There is a fast.ai package (Understanding Learning Rates and How It Improves Performance in Deep Learning | by Hafidz Zulkifli | Towards Data Science), developed by Jeremy Howard that does exactly this, so I believe it would be in the best interest of Flux users to have such a functionality in the Flux library.
I hoping Flux developers are listening!
That is not what a I would call estimating the learning rate before training the network.
That is changing the learning rate during training.
i.e., learning rate schedualling (and smarter varients there of, maybe)
Which is a different thing.
I assumed you were asking about determining the optimal (initial) learning rate.
Anyway, I am pretty sure flux doesn’t have that yet,
but you can implement it by hand without too much trouble.
Like in this example
Anyway, I agree Flux should have convienence helpers for this.
Particularly for more complicated varients.

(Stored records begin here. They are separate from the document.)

(** Claim C1, as amended.  Creating an instance [x] of a class whose
    instances are tracked files a weak reference to [x] under every class of
    the MRO, [object] included, and [x] is in [get_instances(T)] for every
    class [T] of the MRO that itself derives from [InstanceTracker]; for the
    others [get_instances] raises [TypeError]. *)
Theorem new_registers_under_mro (C : pyclass) (st : state) :
  _track_instances C = true →
  ∃ x st', InstanceTracker.__new__ C st = (Ok x, st') ∧
    (∀ T, T ∈ __mro__ C → x ∈ tracked st' T) ∧
    (∀ T : pyclass, __name__ T ∈ __mro__ C → InstanceTracker.name ∈ __mro__ T →
       ∃ l, get_instances T st' = (Ok l, st') ∧ VRef x ∈ l) ∧
    (∀ T : pyclass, InstanceTracker.name ∉ __mro__ T →
       get_instances T st' = (Raise TypeError, st')).
Proof.
  intros Ht. destruct (new_ok C st) as (st' & Hnew & Hheap & Hin & _).
  set (x := fresh (dom (heap st))) in *. specialize (Hin Ht).
  assert (∀ T, T ∈ __mro__ C → x ∈ tracked st' T) as Htr.
  { intros T HT. destruct (Hin T HT) as (s & Hs & ->).
    apply elem_of_tracked. exists ({[x]} ∪ tracked st T). split; [done | set_solver]. }
  exists x, st'. split; [done |]. split; [done |]. split.
  - intros T HT Hder. eexists. split; [by apply get_instances_eq |].
    apply elem_of_snapshot_ref. split; [by apply Htr |].
    rewrite Hheap, lookup_insert_eq. eauto.
  - intros T HT. by apply get_instances_raises.
Qed.

(** Claim C1 fails as stated: [object] is in the MRO of [NeuronGroup] and
    the registry entry of [object] holds the new instance, yet
    [get_instances(object)] raises [TypeError]. *)
Lemma get_instances_object_raises :
  BrianObject.construct Examples.NeuronGroup BrianObject.default_when
    BrianObject.default_order BrianObject.default_clock Examples.empty
    = (Ok 0, Examples.one_group) ∧
  "object" ∈ __mro__ Examples.NeuronGroup ∧
  0 ∈ tracked Examples.one_group (__name__ Examples.object) ∧
  get_instances Examples.object Examples.one_group = (Raise TypeError, Examples.one_group).
Proof.
  split; [reflexivity |]. split; [set_solver |]. split; [| reflexivity].
  vm_compute. done.
Qed.

(** Removing an instance that the entry of its class does not hold raises
    [KeyError], after the entry has been created if it was missing. *)
Lemma remove_absent_raises x ob c mro st :
  heap st !! x = Some ob → __mro__ (__class__ ob) = c :: mro → x ∉ tracked st c →
  InstanceTracker._stop_tracking x st =
  (Raise KeyError,
   match __instancesets__ st !! c with
   | Some _ => st
   | None => set_instancesets <[c := ∅]> st
   end).
Proof.
  intros Hob Hmro Hx.
  unfold InstanceTracker._stop_tracking, InstanceFollower.remove.
  assert (class_of x st = (Ok (__class__ ob), st)) as Hc
    by (unfold class_of; by rewrite Hob).
  rewrite (bind_ok _ _ _ _ _ Hc), Hmro; simpl.
  unfold InstanceFollower.ensure, InstanceFollower.remove_from, bind, gets, modify, ret, raise.
  unfold tracked in Hx.
  destruct (__instancesets__ st !! c) as [s|] eqn:Hs; simpl in *.
  - rewrite Hs. unfold WeakSet.remove. by rewrite decide_False.
  - rewrite lookup_insert_eq. unfold WeakSet.remove. by rewrite decide_False.
Qed.
(** * ccc_example.py: port bounce through the Catalyst Center API

    A shallow embedding of [src/ccc_example.py].  The script talks to the
    controller through one [requests] session and contains a poll loop
    with no bound on its iterations, so every function of the script is
    an interaction tree over the three things it does to the outside
    world: [s.get], [s.put] and [sleep].  Python exceptions are values of
    [py_exn] returned on the left of a sum.  What the controller answers
    is recorded, together with the request, in the trace of a finished
    run ([exec]).  The headers the session carries (the token of
    [auth_session]) are left out: nothing below depends on the headers
    of a request.  [auth_session] itself makes its one call outside the
    session and is modelled over an event of its own. *)

From Stdlib Require Import ZArith String List Floats.
From stdpp Require Import base gmap strings.
From ITree Require Import ITree Eq.Shallow.
Import ListNotations.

@ oxinabox I humbly stand corrected!
Thank you for the example!
Doesn’t ADAM automatically work out the learning rate adaptively? So you don’t need to specify the learning rate like in SGD.
@xiaodai You are right about Adam modifying the learning rate adaptively.
Yet, the code at this URL: Function in Flux to estimate learning rate - #5 by samq
uses Adam as the optimizer, but changes the learning rate anyway here:
# If we haven't seen improvement in 5 epochs, drop our learning rate:
if epoch_idx - last_improvement >= 5 && opt.eta > 1e-6
opt.eta /= 10.0
@warn(" -> Haven't improved in a while, dropping learning rate to $(opt.eta)!")
# After dropping learning rate, give it a few epochs to improve
last_improvement = epoch_idx
end
The reasoning behind doing this can be found at this URL: neural network - Should we do learning rate decay for adam optimizer - Stack Overflow
Doesn’t ADAM automatically work out the learning rate adaptively? So you don’t need to specify the learning rate like in SGD.
My understanding is that this is less important for ADAM, but some papers have shown that it does still help.